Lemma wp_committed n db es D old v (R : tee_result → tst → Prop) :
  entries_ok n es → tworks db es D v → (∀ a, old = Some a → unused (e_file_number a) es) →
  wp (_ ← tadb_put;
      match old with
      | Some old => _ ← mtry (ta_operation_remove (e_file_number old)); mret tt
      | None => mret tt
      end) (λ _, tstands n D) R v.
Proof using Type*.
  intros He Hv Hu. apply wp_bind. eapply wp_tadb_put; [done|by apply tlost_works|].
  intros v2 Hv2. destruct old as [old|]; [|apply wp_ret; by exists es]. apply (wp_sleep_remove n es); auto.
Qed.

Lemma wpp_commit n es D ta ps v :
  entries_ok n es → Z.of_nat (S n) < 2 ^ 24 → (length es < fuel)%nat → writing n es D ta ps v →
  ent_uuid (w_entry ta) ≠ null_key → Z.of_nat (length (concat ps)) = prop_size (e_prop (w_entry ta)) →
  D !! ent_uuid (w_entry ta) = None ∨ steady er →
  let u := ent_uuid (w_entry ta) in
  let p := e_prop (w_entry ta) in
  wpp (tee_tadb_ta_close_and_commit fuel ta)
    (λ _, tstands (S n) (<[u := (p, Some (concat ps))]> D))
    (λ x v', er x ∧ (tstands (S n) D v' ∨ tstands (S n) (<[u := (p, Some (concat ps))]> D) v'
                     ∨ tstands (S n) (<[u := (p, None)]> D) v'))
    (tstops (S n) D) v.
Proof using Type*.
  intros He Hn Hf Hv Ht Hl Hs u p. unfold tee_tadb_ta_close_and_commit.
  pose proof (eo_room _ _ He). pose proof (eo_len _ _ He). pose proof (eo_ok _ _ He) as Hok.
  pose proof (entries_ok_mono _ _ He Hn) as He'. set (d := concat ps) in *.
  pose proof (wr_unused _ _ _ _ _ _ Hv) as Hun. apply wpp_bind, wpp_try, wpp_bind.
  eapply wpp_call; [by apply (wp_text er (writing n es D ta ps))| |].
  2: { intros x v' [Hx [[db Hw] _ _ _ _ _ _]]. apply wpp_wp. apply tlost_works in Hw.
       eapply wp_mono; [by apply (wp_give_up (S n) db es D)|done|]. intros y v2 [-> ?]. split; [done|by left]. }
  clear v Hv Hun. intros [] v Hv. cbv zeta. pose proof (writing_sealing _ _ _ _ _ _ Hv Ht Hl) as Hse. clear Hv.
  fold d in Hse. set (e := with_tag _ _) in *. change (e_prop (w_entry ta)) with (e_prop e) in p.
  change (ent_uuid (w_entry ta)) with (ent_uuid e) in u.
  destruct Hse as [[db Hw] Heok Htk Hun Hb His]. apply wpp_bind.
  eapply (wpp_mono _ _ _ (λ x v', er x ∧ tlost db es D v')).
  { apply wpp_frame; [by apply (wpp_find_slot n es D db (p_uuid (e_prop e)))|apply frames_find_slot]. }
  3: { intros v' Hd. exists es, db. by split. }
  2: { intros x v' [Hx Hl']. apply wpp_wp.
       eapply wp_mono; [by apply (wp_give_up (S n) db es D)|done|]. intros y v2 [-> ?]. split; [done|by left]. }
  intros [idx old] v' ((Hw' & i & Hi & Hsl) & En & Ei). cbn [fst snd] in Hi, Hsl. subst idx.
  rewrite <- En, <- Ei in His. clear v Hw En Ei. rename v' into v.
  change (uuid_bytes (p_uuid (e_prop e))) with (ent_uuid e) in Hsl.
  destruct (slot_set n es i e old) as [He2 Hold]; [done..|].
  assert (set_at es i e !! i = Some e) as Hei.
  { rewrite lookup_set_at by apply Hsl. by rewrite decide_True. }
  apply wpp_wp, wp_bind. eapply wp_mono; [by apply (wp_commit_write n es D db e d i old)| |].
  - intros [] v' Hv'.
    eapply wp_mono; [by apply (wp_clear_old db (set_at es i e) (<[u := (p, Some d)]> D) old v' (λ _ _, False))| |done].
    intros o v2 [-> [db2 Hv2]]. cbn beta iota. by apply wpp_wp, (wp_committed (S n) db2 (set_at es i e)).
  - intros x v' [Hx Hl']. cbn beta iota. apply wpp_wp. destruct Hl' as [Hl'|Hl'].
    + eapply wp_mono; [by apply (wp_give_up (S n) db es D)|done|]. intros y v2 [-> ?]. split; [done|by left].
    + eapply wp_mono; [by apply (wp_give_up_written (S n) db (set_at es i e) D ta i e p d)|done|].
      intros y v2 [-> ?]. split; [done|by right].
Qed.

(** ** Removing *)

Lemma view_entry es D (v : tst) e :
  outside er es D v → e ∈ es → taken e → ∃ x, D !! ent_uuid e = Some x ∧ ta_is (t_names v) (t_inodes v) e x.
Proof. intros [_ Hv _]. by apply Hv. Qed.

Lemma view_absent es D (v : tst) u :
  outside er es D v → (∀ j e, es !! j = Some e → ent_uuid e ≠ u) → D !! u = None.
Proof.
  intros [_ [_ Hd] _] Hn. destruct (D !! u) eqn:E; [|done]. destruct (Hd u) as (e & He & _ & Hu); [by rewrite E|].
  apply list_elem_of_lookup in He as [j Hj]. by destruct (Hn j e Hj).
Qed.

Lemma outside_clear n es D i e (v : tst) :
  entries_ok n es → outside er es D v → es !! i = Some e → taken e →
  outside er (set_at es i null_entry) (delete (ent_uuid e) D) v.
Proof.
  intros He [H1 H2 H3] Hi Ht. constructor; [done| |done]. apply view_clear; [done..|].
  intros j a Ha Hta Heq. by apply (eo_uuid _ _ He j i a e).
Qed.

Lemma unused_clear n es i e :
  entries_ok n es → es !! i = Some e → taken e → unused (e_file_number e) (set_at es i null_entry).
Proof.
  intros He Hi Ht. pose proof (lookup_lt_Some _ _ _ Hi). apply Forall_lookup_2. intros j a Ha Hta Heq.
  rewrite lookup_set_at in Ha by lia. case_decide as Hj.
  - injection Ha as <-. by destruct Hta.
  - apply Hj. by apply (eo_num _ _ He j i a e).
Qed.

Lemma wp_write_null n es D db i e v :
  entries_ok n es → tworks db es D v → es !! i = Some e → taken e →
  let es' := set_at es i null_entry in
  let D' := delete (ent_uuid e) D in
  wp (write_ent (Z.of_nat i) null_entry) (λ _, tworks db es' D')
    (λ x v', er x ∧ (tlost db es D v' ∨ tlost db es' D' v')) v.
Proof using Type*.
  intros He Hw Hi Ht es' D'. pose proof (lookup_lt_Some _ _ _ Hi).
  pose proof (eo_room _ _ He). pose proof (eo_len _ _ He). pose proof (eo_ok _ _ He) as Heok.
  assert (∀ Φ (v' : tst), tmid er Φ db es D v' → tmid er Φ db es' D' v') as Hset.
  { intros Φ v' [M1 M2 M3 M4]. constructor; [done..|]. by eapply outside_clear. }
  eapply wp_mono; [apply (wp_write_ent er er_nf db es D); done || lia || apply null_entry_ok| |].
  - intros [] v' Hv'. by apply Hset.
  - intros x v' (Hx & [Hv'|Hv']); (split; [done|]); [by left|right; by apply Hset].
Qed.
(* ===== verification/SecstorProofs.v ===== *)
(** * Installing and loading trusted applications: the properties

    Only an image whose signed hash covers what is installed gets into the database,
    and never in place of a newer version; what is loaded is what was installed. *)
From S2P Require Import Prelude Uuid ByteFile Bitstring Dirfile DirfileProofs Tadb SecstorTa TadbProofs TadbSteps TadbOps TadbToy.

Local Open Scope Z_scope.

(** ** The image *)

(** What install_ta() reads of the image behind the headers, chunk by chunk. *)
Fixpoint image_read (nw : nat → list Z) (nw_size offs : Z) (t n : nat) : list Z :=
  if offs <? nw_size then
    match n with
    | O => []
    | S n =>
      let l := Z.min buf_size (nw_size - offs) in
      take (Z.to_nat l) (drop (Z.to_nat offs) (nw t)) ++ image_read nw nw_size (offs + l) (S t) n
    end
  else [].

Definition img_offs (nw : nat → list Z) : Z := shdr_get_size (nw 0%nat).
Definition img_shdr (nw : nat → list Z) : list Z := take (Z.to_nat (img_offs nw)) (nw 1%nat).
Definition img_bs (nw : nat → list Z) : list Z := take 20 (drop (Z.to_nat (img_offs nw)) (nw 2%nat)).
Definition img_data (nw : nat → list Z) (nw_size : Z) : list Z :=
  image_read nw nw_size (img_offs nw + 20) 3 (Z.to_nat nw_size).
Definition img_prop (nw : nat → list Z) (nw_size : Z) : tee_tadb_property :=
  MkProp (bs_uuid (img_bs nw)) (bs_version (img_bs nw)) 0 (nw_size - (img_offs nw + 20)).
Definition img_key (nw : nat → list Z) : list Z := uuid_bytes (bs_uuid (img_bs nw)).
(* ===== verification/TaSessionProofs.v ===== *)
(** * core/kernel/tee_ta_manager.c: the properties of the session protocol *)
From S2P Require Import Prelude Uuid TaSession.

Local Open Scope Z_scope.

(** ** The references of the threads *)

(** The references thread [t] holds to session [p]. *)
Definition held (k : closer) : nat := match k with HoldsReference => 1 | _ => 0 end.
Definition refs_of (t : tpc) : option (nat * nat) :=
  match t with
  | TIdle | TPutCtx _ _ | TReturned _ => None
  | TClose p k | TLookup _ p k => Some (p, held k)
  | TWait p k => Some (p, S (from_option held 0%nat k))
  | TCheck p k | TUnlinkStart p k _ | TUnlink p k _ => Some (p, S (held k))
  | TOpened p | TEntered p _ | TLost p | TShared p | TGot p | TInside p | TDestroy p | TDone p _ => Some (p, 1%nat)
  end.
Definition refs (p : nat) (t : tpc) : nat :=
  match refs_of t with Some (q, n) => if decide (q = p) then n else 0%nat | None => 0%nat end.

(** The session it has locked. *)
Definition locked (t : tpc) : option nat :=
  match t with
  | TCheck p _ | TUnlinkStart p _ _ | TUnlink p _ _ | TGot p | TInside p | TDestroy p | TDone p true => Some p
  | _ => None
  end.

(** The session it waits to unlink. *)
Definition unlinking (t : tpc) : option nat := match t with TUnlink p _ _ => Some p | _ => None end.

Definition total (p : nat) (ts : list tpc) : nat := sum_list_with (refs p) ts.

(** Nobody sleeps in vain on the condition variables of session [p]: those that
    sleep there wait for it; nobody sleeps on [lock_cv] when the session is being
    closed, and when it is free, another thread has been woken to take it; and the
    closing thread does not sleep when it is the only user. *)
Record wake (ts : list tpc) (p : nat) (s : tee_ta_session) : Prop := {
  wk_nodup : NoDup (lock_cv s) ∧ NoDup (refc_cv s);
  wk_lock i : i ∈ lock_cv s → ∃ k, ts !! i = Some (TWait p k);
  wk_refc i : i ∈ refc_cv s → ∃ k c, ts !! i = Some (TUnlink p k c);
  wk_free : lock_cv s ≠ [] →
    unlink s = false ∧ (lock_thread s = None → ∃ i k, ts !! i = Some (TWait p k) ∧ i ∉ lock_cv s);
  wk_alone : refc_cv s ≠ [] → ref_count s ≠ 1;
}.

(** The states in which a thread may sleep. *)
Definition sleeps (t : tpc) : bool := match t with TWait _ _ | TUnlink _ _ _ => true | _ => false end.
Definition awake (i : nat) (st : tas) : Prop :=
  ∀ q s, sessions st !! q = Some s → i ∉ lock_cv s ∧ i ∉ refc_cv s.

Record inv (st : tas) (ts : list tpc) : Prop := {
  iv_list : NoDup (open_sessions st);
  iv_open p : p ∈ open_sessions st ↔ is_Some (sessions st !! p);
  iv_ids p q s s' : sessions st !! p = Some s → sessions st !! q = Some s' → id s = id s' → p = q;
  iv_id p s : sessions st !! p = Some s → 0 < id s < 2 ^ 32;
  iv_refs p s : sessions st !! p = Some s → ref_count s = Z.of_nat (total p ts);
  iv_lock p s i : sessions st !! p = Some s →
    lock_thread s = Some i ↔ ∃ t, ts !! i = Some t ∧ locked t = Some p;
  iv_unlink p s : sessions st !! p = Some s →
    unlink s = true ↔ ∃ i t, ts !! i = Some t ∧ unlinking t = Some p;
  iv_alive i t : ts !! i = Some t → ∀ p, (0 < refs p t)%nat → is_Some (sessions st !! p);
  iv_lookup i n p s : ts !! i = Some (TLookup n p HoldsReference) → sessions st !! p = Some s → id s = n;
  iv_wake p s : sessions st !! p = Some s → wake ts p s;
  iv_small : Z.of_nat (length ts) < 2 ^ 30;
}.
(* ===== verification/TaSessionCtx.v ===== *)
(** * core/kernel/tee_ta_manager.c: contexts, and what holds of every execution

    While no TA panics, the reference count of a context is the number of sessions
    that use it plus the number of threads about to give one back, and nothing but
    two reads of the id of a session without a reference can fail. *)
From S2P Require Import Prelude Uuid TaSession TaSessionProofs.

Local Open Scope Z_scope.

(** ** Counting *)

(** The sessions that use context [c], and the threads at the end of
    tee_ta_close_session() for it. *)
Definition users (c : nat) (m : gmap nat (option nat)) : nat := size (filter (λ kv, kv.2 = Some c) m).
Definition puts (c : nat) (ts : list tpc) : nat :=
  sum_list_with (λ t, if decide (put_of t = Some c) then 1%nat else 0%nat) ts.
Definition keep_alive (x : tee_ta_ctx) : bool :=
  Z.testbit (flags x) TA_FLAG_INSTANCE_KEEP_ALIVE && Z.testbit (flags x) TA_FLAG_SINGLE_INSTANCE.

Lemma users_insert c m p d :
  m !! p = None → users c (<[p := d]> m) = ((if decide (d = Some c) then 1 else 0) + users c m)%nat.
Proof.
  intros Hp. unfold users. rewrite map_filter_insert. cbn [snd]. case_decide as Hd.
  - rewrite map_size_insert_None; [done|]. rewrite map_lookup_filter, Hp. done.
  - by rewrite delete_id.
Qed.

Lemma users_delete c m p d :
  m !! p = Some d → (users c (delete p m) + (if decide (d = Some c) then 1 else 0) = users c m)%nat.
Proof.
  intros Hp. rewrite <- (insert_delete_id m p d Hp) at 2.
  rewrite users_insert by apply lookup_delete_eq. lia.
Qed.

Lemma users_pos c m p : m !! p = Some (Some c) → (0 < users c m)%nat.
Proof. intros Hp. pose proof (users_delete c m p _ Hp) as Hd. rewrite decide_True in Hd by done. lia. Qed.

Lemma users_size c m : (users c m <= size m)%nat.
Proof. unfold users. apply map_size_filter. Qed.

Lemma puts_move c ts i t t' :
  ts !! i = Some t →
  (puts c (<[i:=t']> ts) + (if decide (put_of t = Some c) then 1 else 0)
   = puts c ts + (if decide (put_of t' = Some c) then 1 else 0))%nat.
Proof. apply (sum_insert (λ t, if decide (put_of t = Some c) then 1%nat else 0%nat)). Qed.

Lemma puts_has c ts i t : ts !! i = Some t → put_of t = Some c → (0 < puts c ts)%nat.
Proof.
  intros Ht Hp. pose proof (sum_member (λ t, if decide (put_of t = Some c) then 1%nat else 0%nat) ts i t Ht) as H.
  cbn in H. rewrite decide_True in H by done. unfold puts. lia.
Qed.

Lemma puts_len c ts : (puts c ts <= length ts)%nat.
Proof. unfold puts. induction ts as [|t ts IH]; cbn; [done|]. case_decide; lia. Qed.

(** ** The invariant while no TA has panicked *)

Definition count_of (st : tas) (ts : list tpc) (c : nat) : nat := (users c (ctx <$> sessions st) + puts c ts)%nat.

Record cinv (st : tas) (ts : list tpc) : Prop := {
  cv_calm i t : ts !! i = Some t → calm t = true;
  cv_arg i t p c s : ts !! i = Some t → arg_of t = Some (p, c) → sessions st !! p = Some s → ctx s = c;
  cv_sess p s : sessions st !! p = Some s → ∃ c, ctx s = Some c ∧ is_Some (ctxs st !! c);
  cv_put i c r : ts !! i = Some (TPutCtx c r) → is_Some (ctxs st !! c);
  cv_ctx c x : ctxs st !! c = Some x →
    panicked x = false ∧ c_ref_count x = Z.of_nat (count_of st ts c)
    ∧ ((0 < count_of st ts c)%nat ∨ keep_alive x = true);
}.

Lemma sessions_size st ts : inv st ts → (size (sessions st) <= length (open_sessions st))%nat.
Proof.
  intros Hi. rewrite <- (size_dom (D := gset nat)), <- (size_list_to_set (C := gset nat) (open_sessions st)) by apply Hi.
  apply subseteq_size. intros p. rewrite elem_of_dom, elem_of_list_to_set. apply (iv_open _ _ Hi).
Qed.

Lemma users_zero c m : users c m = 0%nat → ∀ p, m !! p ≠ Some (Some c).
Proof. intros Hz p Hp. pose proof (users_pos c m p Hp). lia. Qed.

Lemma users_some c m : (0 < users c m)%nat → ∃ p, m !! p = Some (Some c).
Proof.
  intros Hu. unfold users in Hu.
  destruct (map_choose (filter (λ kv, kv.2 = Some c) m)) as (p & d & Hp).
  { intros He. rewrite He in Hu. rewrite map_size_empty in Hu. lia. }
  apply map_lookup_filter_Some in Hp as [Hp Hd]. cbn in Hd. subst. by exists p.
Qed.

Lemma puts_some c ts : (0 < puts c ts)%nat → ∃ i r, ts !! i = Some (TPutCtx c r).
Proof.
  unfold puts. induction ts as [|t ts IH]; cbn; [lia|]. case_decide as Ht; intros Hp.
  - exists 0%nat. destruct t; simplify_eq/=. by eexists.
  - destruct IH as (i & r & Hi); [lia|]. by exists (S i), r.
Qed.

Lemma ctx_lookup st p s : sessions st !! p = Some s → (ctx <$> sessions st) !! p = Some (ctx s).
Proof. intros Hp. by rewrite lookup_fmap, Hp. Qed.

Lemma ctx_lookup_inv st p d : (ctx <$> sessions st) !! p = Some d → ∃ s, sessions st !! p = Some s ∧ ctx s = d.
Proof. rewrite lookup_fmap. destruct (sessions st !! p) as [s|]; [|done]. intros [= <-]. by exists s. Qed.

▬▬▬▬▬▬

Task item >>
Show every line in the listing above that carries the word "panicked".

Result for this task >>
(** ** The invariant while no TA has panicked *)
    panicked x = false ∧ c_ref_count x = Z.of_nat (count_of st ts c)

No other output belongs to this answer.